BACKGROUND: Next-generation sequencing (NGS) has proven to be a key implementation to understanding biological pathways involved in cancer. In daily practice, the identification of somatic and germline mutations has allowed physicians to gather relevant information to make therapeutic decisions and benefit patients. Importantly, somatic mutations provide targeted opportunities for treatment and reveal resistance mechanisms to understand patients’ tumour evolution. Scanty data in clinical trials and in a real-world setting is available regarding the utility of poly(ADP-ribose) polymerase inhibitors in pathogenic or likely-pathogenic somatic breast cancer gene 1/2 (BRCA1/2) mutations and/or germline or somatic Homologous Recombination-Related Gene mutations in advanced breast cancer (ABC).
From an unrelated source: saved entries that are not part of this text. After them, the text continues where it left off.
(** Every call of the callback puts its endpoint at the end of the queue. *)
Lemma ask_all_run eps s :
  ∃ s', for_each eps onUnknownPeer s = (Ret tt, s') ∧
    (ep <$> waiting_list s' = (ep <$> waiting_list s) ++ eps) ∧ held s' = held s.
Proof.
  revert s. induction eps as [|e eps IH]; intros s; csimpl; [exists s; by rewrite app_nil_r|].
  destruct (ask_run e s) as (s1 & Hr & Hw & _ & _ & _ & _ & Ht). destruct (IH s1) as (s' & Hr' & Hw' & Hh).
  exists s'. unfold mbind, M_bind. rewrite Hr. split; [done|].
  split; [by rewrite Hw', Hw, fmap_app, <-app_assoc|]. unfold held in *. by rewrite Hh, Ht.
Qed.

(** Decisions about endpoints that were asked about are events of the tunnel. *)
Lemma decide_calls_run (ds : list (PendingApproval * PeerDecision)) t :
  reachable t → Forall (λ pd, ep pd.1 ∈ callback_calls t) ds →
  ∃ t', for_each ds (λ pd, decide_peer pd.2 (ep pd.1)) t = (Ret tt, t') ∧ reachable t' ∧
    callback_calls t' = callback_calls t ∧ mUnknownPeerCallback t' = mUnknownPeerCallback t ∧
    mPendingPeers t' = mPendingPeers t ∧
    posted t' = posted t ++ ((λ pd, job_of (ep pd.1) pd.2) <$> ds).
Proof.
  intros Ht Hds. revert t Ht Hds. induction ds as [|[q d] ds IH]; intros t Ht Hds.
  { exists t. csimpl. rewrite app_nil_r. by split_and!. }
  apply Forall_cons in Hds as [Hq Hds]. simpl in Hq.
  set (t1 := upd_posted (λ js, js ++ [job_of (ep q) d]) t).
  assert (decide_peer d (ep q) t = (Ret tt, t1)) as Hr by done.
  destruct (IH t1) as (t' & Hr' & Hreach & Hc & Hcb & Hp & Hj).
  - by apply (reachable_step I t (EvDecide d (ep q))).
  - exact Hds.
  - exists t'. cbn [for_each]. unfold mbind, M_bind. cbn [fst snd]. rewrite Hr. split; [exact Hr'|].
    split; [done|]. split_and!; try done. rewrite Hj. simpl. by rewrite <-app_assoc.
Qed.

Lemma job_decided (ds : list (PendingApproval * PeerDecision)) q :
  q ∈ ep <$> ds.*1 → let js := (λ pd, job_of (ep pd.1) pd.2) <$> ds in
  JobAccept q ∈ js ∨ JobReject q ∈ js.
Proof.
  intros (x & -> & Hx)%list_elem_of_fmap. apply list_elem_of_fmap in Hx as ([y []] & -> & Hy).
  - left. apply (list_elem_of_fmap_2 (λ pd, job_of (ep pd.1) pd.2) _ _ Hy).
  - right. apply (list_elem_of_fmap_2 (λ pd, job_of (ep pd.1) pd.2) _ _ Hy).
Qed.

(** The two kinds of events, in steps. *)
Lemma tunnel_event_run e p t' asked :
  handle_event e (tunnel p) = (Ret tt, t') → callback_calls t' = callback_calls (tunnel p) ++ asked →
  tunnel_event e p = if registered p
    then (let '(r, s') := for_each asked onUnknownPeer (app p) in (r, mkProgram t' s' (registered p)))
    else (Ret tt, mkProgram t' (app p) (registered p)).
Proof.
  intros Hr Hc. unfold tunnel_event, mbind, M_bind, gets, zoom. rewrite Hr.
  cbn [registered set_tunnel tunnel app]. rewrite Hc, drop_app_length.
  destruct p as [t s []]; simpl; [|done]. by destruct (for_each asked onUnknownPeer s).
Qed.

Lemma app_event_run e p s' ds :
  approval_handle e (app p) = (Ret true, s') → decisions s' = decisions (app p) ++ ds →
  app_event e p = (let '(r, t') := for_each ds (λ pd, decide_peer pd.2 (ep pd.1)) (tunnel p) in
                   (r, mkProgram t' s' (registered p))).
Proof.
  intros Hr Hd. unfold app_event, mbind, M_bind, gets, zoom. rewrite Hr.
  cbn [set_app tunnel app]. by rewrite Hd, drop_app_length.
Qed.

Lemma tunnel_event_inv e p :
  program_inv p → program_event_ok (node_size:=node_size) I (PTunnel e) p →
  ∃ p', tunnel_event e p = (Ret tt, p') ∧ program_inv p'.
Proof.
  intros [Ht Hcb Hw Hu] Hok.
  assert (event_ok e (tunnel p) ∧ ∀ cb, e ≠ EvSetCallback cb) as [Hev Hne] by (by destruct e).
  destruct (returns_run _ _ _ (handle_event_inv I e (tunnel p) (reachable_inv I _ Ht) Hev))
    as ([] & t' & Hr & _).
  pose proof (asked_handle_event e Hne (tunnel p)) as [Hcb' (asked & Hcalls & Hu')].
  rewrite Hr in Hcb', Hcalls, Hu'. cbn [snd] in Hcb', Hcalls, Hu'.
  assert (reachable t') as Ht' by (by eapply reachable_step).
  rewrite (tunnel_event_run e p t' asked Hr Hcalls). destruct (registered p) eqn:Hreg.
  - destruct (ask_all_run asked (app p)) as (s' & -> & Hs' & Hh). eexists. split; [done|].
    split; simpl; [done|by rewrite Hcb', Hcb| |]; unfold waits, in_hands in *; simpl; rewrite Hs', Hh, app_assoc.
    + intros q. rewrite Hcalls, !(elem_of_app _ asked). intros [Hq|?]; [left; by apply Hw|by right].
    + intros q Hq. rewrite elem_of_app. destruct (Hu' q Hq) as [Hq'|[Hq' _]]; [left; by apply Hu|by right].
  - eexists. split; [done|]. split; simpl; [done|by rewrite Hcb', Hcb| |]; unfold waits, in_hands in *; simpl.
    + intros q Hq. rewrite Hcalls, elem_of_app. left. by apply Hw.
    + intros q Hq. destruct (Hu' q Hq) as [Hq'|[_ Hq']]; [by apply Hu|]. by rewrite Hcb in Hq'.
Qed.
(* ===== verification/Console.v ===== *)
(** * main.cpp: the terminal

    What the program prints, the mode of the terminal, and [main] as a whole:
    the arguments, the construction of [State], the display loop and the
    handlers.  The text written to [std::cout] and [std::cerr] is recorded in
    order, in the pieces it is written in.  Once [State] exists, other threads
    write to [std::cout] too, between any two pieces of the main thread: the
    prompts and notices of [Approvals.v], what [input] answers to the keys, and the
    [clearLine] with which it ends.  What they write is an argument of the model
    ([others]), and it stays in the recorded text. *)

From Stdlib Require Import Strings.String Strings.Ascii.
From stdpp Require Import pretty.
From S2P Require Import Prelude LinkLib Sample Arguments Approvals.

#[local] Open Scope string_scope.
#[local] Open Scope Z_scope.

(** ** Numbers as [std::ostream] prints them *)

(** A finite [double]: [mantissa * 2 ^ exponent]. *)
Record double := mkDouble { mantissa : Z; exponent : Z }.

(** [n / d] rounded to the nearest integer, ties to even, for [0 ≤ n], [0 < d]. *)
Definition round_even (n d : Z) : Z :=
  let q := n / d in
  let r := 2 * (n mod d) in
  if decide (r < d) then q
  else if decide (d < r) then q + 1
  else if Z.even q then q else q + 1.

(** The absolute value in hundredths. *)
Definition hundredths (x : double) : Z :=
  if decide (0 ≤ exponent x) then Z.abs (mantissa x) * 100 * 2 ^ exponent x
  else round_even (Z.abs (mantissa x) * 100) (2 ^ (- exponent x)).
CASE REPORT: Here we report a real-life case of a 47-year-old postmenopausal woman with hormone receptor-positive (HR-positive) Epidermal growth factor receptor 2 (HER2)-negative metastatic BC that had poor response to classic therapeutic strategies for HR+/HER2− ABC. At this point, the possibility of using NGS to guide the treatment was decided in a Molecular Tumour Board (MTB), and the patient had a major response to talazoparib targeting a non-germline BRCA2 mutation. CONCLUSION: Undoubtedly, more information regarding the cost effectiveness of NGS is needed to develop adequate reimbursement policies for this technology. It should be highlighted that the generalisation of MTBs and the implementation of molecular screening programmes are greatly needed in our region to gain more knowledge of somatic mutations implicated in the Hispanic and Latin-American population with BC diagnosis. Recently presented results of randomised studies may support the evaluation of somatic mutations with NGS to find targeted therapies for ABC patients.